● **Task item**
Once the line containing "assert (matches e" has been copied, stop; copy every line before it exactly, beginning with the first line of the material below.

*** Block opens ***

Lemma matches_key e k : matches e (hash k) k = true <-> used e = hash k /\ key (entry e) = k.
Proof.
  unfold matches. rewrite andb_true_iff, Z.eqb_eq, bool_decide_eq_true. intuition congruence.
Qed.

(** A key of the map is found, in the slot of its binding. *)
Lemma search_found M k d r :
  represents M -> M !! k = Some d -> ends_at k r ->
  exists idx e, r = Found idx /\ at_slot idx e /\ entry e = mkENTRY k d.
Proof.
  intros Hrep Hk Hend. destruct (rep_map _ Hrep k d Hk) as (idx & e & Hi & He & Hu & Ee).
  destruct (rep_slot _ Hrep idx e Hi He Hu) as (Eh & _ & j & Hj & Ep & Hchain). rewrite Ee in Eh. cbn [key] in Eh. rewrite Eh in *.
  assert (matches e (hash k) k = true) as Hm by (apply matches_key; rewrite Ee; auto).
  assert (forall i, passed k i -> i <= j) as Hpass.
  { intros i Hp. destruct (Z.le_gt_cases i j); [assumption|]. destruct (Hp j ltac:(lia)) as (e' & He' & _ & Hm').
    rewrite Ep in He'. rewrite (slot_inj _ _ _ He He') in Hm. congruence. }
  destruct Hend as [(i & e' & Hi' & Hp & He' & Hm' & ->)|[(i & e' & Hi' & Hp & He' & Hu' & ->)|[Hp _]]].
  - exists (path (hash k) i), e'. split; [reflexivity|]. split; [assumption|].
    apply matches_key in Hm' as Hk'. destruct Hk' as [_ Hk'].
    assert (path (hash k) i = idx) as Eidx.
    { apply (rep_unique _ Hrep _ _ e' e); auto using path_range.
      - apply (matches_used e' (hash k) k); [apply hash_range|assumption].
      - rewrite Eh. pose proof (hash_range k). lia.
      - rewrite Hk', Ee. reflexivity. }
    rewrite Eidx in He'. rewrite (slot_inj _ _ _ He' He). assumption.
  - exfalso. specialize (Hpass i Hp). destruct (Z.eq_dec i j) as [-> |].
    + rewrite Ep in He'. rewrite (slot_inj _ _ _ He' He), Eh in Hu'. pose proof (hash_range k). lia.
    + destruct (Hchain i ltac:(lia)) as (e2 & He2 & Hu2). rewrite (slot_inj _ _ _ He' He2) in Hu'. lia.
  - exfalso. specialize (Hpass n Hp). lia.
Qed.

(** A key that the map does not have is not found. *)
Lemma search_absent M k r :
  represents M -> M !! k = None -> ends_at k r ->
  exists idx, r = Stopped idx /\
    ((exists j e, 0 <= j < n /\ passed k j /\ idx = path (hash k) j /\ at_slot idx e /\ used e = 0) \/ passed k n).
Proof.
  intros Hrep Hk [(i & e & Hi & Hp & He & Hm & ->)|[(i & e & Hi & Hp & He & Hu & ->)|[Hp [idx ->]]]].
  - exfalso. pose proof (matches_used e (hash k) k ltac:(apply hash_range) Hm) as Hu.
    apply matches_key in Hm as [_ Hk']. destruct (rep_slot _ Hrep _ e (path_range _ _) He Hu) as (_ & HM & _).
    rewrite Hk' in HM. congruence.
  - eexists. split; [reflexivity|]. left. exists i, e. auto.
  - eauto.
Qed.
End Search.

(** ** Insertion *)

Lemma at_slot_insert t idx e i e' :
  0 <= idx < Z.of_nat (length t) -> 0 <= i ->
  at_slot (<[Z.to_nat idx := e]> t) i e' <-> (i = idx /\ e' = e) \/ (i <> idx /\ at_slot t i e').
Proof.
  intros Hidx Hi. unfold at_slot. destruct (Z.eq_dec i idx) as [-> |Hne].
  - rewrite list_lookup_insert_eq by lia. intuition congruence.
  - rewrite list_lookup_insert_ne by lia. intuition congruence.
Qed.

Lemma represents_insert t M k d j e :
  Z.of_nat (length t) = n + 1 -> represents t M -> M !! k = None ->
  0 <= j < n -> passed t k j -> at_slot t (path (hash k) j) e -> used e = 0 ->
  represents (<[Z.to_nat (path (hash k) j) := mk_ENTRY (hash k) (mkENTRY k d)]> t) (<[k := d]> M).
Proof.
  intros Hlen Hrep Hk Hj Hp He Hu. pose proof (path_range (hash k) j) as Hpr. set (idx := path (hash k) j) in *.
  assert (forall i e', 1 <= i <= n -> at_slot t i e' -> used e' <> 0 -> i <> idx) as Hne.
  { intros i e' Hi He' Hu' ->. rewrite (slot_inj t _ _ _ He' He) in Hu'. lia. }
  assert (forall i e', 1 <= i <= n -> at_slot t i e' -> used e' <> 0 -> key (entry e') <> k) as Hfresh.
  { intros i e' Hi He' Hu' E. destruct (rep_slot t _ Hrep i e' Hi He' Hu') as (_ & HM & _). rewrite E in HM. congruence. }
  pose proof (hash_range k). split.
  - intros i e' Hi He' Hu'. apply at_slot_insert in He' as [[-> ->]|[Hni He']]; [| |lia|lia].
    + cbn [used entry key data]. split; [reflexivity|]. split; [apply lookup_insert_eq|]. exists j. split; [assumption|].
      split; [reflexivity|]. intros q Hq. destruct (Hp q Hq) as (e2 & He2 & Hu2 & _). exists e2. split; [|assumption].
      apply at_slot_insert; [lia|pose proof (path_range (hash k) q); lia|]. right. split; [|assumption].
      intros E. apply (Hne _ _ (path_range _ _) He2 Hu2 E).
    + destruct (rep_slot t _ Hrep i e' Hi He' Hu') as (Eh & HM & q & Hq & Ep & Hchain). split; [assumption|].
      split; [rewrite lookup_insert_ne by (intros E; apply (Hfresh i e' Hi He' Hu'); congruence); assumption|].
      exists q. split; [assumption|]. split; [assumption|]. intros x Hx. destruct (Hchain x Hx) as (e2 & He2 & Hu2).
      exists e2. split; [|assumption]. apply at_slot_insert; [lia|pose proof (path_range (used e') x); lia|].
      right. split; [|assumption]. apply (Hne _ e2 (path_range _ _) He2 Hu2).
  - intros k' d' Hk'. destruct (decide (k' = k)) as [-> |Hnk].
    + rewrite lookup_insert_eq in Hk'. injection Hk' as <-. exists idx, (mk_ENTRY (hash k) (mkENTRY k d)).
      split; [assumption|]. split; [apply at_slot_insert; [lia|lia|auto]|]. cbn [used entry]. split; [lia|reflexivity].
    + rewrite lookup_insert_ne in Hk' by congruence. destruct (rep_map t _ Hrep k' d' Hk') as (i & e' & Hi & He' & Hu' & Ee).
      exists i, e'. split; [assumption|]. split; [|auto]. apply at_slot_insert; [lia|lia|]. right. eauto.
  - intros a b ea eb Ha Hb Hea Heb Hua Hub Ekey.
    apply at_slot_insert in Hea as [[-> ->]|[Hna Hea]]; [| |lia|lia];
      (apply at_slot_insert in Heb as [[-> ->]|[Hnb Heb]]; [| |lia|lia]); cbn [entry key] in Ekey.
    + reflexivity.
    + exfalso. apply (Hfresh b eb Hb Heb Hub). congruence.
    + exfalso. apply (Hfresh a ea Ha Hea Hua). congruence.
    + apply (rep_unique t _ Hrep a b ea eb); assumption.
Qed.

(** ** Counting the used slots *)

Definition used_count (t : list _ENTRY) : Z := Z.of_nat (length (filter (fun e => used e <> 0) (drop 1 t))).

Lemma used_count_insert t idx e e' :
  1 <= idx -> at_slot t idx e -> used e = 0 -> used e' <> 0 ->
  used_count (<[Z.to_nat idx := e']> t) = used_count t + 1.
Proof.
  intros Hi He Hu Hu'. unfold at_slot in He. unfold used_count.
  rewrite <- (take_drop_middle t (Z.to_nat idx) e He) at 2.
  assert (length (take (Z.to_nat idx) t) = Z.to_nat idx) as Hl
    by (apply lookup_lt_Some in He; rewrite length_take; lia).
  rewrite insert_take_drop by (apply lookup_lt_Some in He; lia).
  rewrite !drop_app_le by lia. rewrite !filter_app, !length_app, !filter_cons.
  rewrite decide_True by assumption. rewrite decide_False by lia. cbn [length]. lia.
Qed.

Lemma filter_used l : Forall (fun e => used e <> 0) l -> filter (fun e => used e <> 0) l = l.
Proof. induction 1 as [|e l He _ IH]; [reflexivity|]. rewrite filter_cons, decide_True, IH by assumption. reflexivity. Qed.

Lemma used_count_full t :
  Z.of_nat (length t) = n + 1 -> (forall idx, 1 <= idx <= n -> exists e, at_slot t idx e /\ used e <> 0) -> used_count t = n.
Proof.
  intros Hl Hall. unfold used_count. rewrite filter_used, length_drop; [lia|].
  apply Forall_lookup. intros i e He. rewrite lookup_drop in He.
  destruct (Hall (Z.of_nat (1 + i))) as (e' & He' & Hu); [apply lookup_lt_Some in He; lia|].
  unfold at_slot in He'. rewrite Nat2Z.id, He in He'. congruence.
Qed.

Lemma used_count_lt t idx e :
  Z.of_nat (length t) = n + 1 -> 1 <= idx <= n -> at_slot t idx e -> used e = 0 -> used_count t < n.
Proof.
  intros Hl Hi He Hu.
  pose proof (used_count_insert t idx e (mk_ENTRY 1 (entry e)) ltac:(lia) He Hu ltac:(discriminate)) as E.
  assert (used_count (<[Z.to_nat idx := mk_ENTRY 1 (entry e)]> t) <= n); [|lia].
  unfold used_count. pose proof (length_filter (fun e => used e <> 0) (drop 1 (<[Z.to_nat idx := mk_ENTRY 1 (entry e)]> t))) as Hf.
  rewrite length_drop, length_insert in Hf. lia.
Qed.
End Probing.

(** * The table as a bounded map *)

(** One call on the map: the new map, and the datum of the entry that is returned. *)
Definition map_search (capacity : Z) (M : gmap (list Z) Z) (item : ENTRY) (action : ACTION) :
    gmap (list Z) Z * option Z :=
  match M !! key item with
  | Some d => (M, Some d)
  | None =>
      match action with
      | FIND => (M, None)
      | ENTER =>
          if Z.of_nat (base.size M) =? capacity then (M, None)
          else (<[key item := data item]> M, Some (data item))
      end
  end.

(** The table [htab] holds the map [M]. *)
Record wf (htab : hsearch_data) (M : gmap (list Z) Z) : Prop := {
  wf_prime : prime (size htab);
  wf_size : 5 <= size htab < 2 ^ 31;
  wf_table : exists t, table htab = Some t /\ Z.of_nat (length t) = size htab + 1 /\
    represents (size htab) t M /\ used_count t = filled htab;
  wf_filled : filled htab = Z.of_nat (base.size M)
}.

(** What a call returns for the datum [out]: a pointer to the entry and 1, or a null
    pointer, 0 and the error code. *)
Definition returns (htab : hsearch_data) (k : list Z) (action : ACTION) (out : option Z) (retval : option Z)
    (ret : Z) (err : option errno) : Prop :=
  match out with
  | None => retval = None /\ ret = 0 /\ err = Some (match action with FIND => ESRCH | ENTER => ENOMEM end)
  | Some d => ret = 1 /\ err = None /\ exists t idx e, retval = Some idx /\ table htab = Some t /\ at_slot t idx e /\ entry e = mkENTRY k d
  end.

Lemma hsearch_step fuel item action htab M :
  wf htab M -> size htab <= Z.of_nat fuel ->
  exists htab' retval ret err, hsearch_r fuel item action htab = Next (htab', retval, ret, err) /\
    size htab' = size htab /\ wf htab' (fst (map_search (size htab) M item action)) /\
    returns htab' (key item) action (snd (map_search (size htab) M item action)) retval ret err.
Proof.
  intros Hwf Hf. pose proof Hwf as [Hp Hs (t & Et & Hl & Hrep & Hc) Hfill]. unfold hsearch_r, map_search. rewrite Et.
  destruct (probe_spec (size htab) Hp ltac:(lia) ltac:(lia) t Hl fuel (key item) Hf) as (r & -> & Hend). cbn [flow_bind].
  destruct (M !! key item) as [d|] eqn:Ek.
  - destruct (search_found (size htab) ltac:(lia) t M (key item) d r Hrep Ek Hend) as (idx & e & -> & He & Ee).
    exists htab, (Some idx), 1, None. split; [reflexivity|]. split; [reflexivity|]. split; [assumption|].
    split; [reflexivity|]. split; [reflexivity|]. exists t, idx, e. auto.
  - destruct (search_absent (size htab) ltac:(lia) t M (key item) r Hrep Ek Hend) as (idx & -> & Hstop).
    destruct action.
    { eexists htab, None, 0, _. split; [reflexivity|]. split; [reflexivity|]. split; [assumption|]. repeat split. }
    rewrite Hfill. destruct (Z.eqb_spec (Z.of_nat (base.size M)) (size htab)) as [Efull|Hnf].
    { eexists htab, None, 0, _. split; [reflexivity|]. split; [reflexivity|]. split; [assumption|]. repeat split. }
    destruct Hstop as [(j & e & Hj & Hpass & -> & He & Hu)|Hpass].
    + pose proof (path_range (size htab) ltac:(lia) (hash (key item)) j) as Hr.
      pose proof (used_count_lt (size htab) ltac:(lia) t _ e Hl Hr He Hu) as Hlt. pose proof (hash_range (key item)) as Hh.
      set (item' := mk_ENTRY (hash (key item)) item).
      assert (u32 (Z.of_nat (base.size M) + 1) = Z.of_nat (base.size M) + 1) as -> by (apply uwrap_small; lia).
      eexists _, _, 1, _. split; [reflexivity|]. split; [reflexivity|]. split.
      * split; cbn [size table filled fst]; [assumption|assumption| |rewrite map_size_insert_None by assumption; lia].
        eexists. split; [reflexivity|]. rewrite length_insert. split; [assumption|]. split.
        { destruct item as [k d]. apply (represents_insert (size htab) ltac:(lia) t M k d j e); assumption. }
        { rewrite (used_count_insert t _ e item' (proj1 Hr) He Hu ltac:(cbn; lia)). lia. }
      * split; [reflexivity|]. split; [reflexivity|]. eexists _, _, item'. split; [reflexivity|]. split; [reflexivity|]. split.
        { apply at_slot_insert; [lia|lia|auto]. }
        { destruct item; reflexivity. }
    + exfalso. apply Hnf. rewrite <- Hfill, <- Hc. apply used_count_full; [lia|assumption|].
      intros idx' Hi. destruct (path_onto (size htab) Hp ltac:(lia) (hash (key item)) idx' Hi) as (j & Hj & <-).
      destruct (Hpass j Hj) as (e & He & Hu & _). eauto.
Qed.

Lemma used_count_none t : (forall idx e, at_slot t idx e -> used e = 0) -> used_count t = 0.
Proof.
  intros Hz. unfold used_count. assert (Forall (fun e => used e = 0) (drop 1 t)) as Hall.
  { apply Forall_lookup. intros i e He. rewrite lookup_drop in He. apply (Hz (Z.of_nat (1 + i))).
    unfold at_slot. rewrite Nat2Z.id. assumption. }
  induction Hall as [|e l He _ IH]; [reflexivity|]. rewrite filter_cons, decide_False by lia. exact IH.
Qed.

Lemma represents_empty n t : (forall idx e, at_slot t idx e -> used e = 0) -> represents n t ∅.
Proof.
  intros Hz. split.
  - intros idx e _ He Hu. apply Hz in He. contradiction.
  - intros k d Hk. rewrite lookup_empty in Hk. discriminate.
  - intros i j e e' _ _ He _ Hu. apply Hz in He. contradiction.
Qed.

(** Calls one after the other. *)
Fixpoint hsearch_calls (fuel : nat) (htab : hsearch_data) (calls : list (ENTRY * ACTION)) :
    flow Empty_set (hsearch_data * list Z) :=
  match calls with
  | [] => Next (htab, [])
  | (item, action) :: calls =>
      let! '(htab, _, ret, _) := hsearch_r fuel item action htab in
      let! '(htab, rets) := hsearch_calls fuel htab calls in
      Next (htab, ret :: rets)
  end.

*** Block closes ***

● **Written solution**
Lemma matches_key e k : matches e (hash k) k = true <-> used e = hash k /\ key (entry e) = k.
Proof.
  unfold matches. rewrite andb_true_iff, Z.eqb_eq, bool_decide_eq_true. intuition congruence.
Qed.

(** A key of the map is found, in the slot of its binding. *)
Lemma search_found M k d r :
  represents M -> M !! k = Some d -> ends_at k r ->
  exists idx e, r = Found idx /\ at_slot idx e /\ entry e = mkENTRY k d.
Proof.
  intros Hrep Hk Hend. destruct (rep_map _ Hrep k d Hk) as (idx & e & Hi & He & Hu & Ee).
  destruct (rep_slot _ Hrep idx e Hi He Hu) as (Eh & _ & j & Hj & Ep & Hchain). rewrite Ee in Eh. cbn [key] in Eh. rewrite Eh in *.
  assert (matches e (hash k) k = true) as Hm by (apply matches_key; rewrite Ee; auto).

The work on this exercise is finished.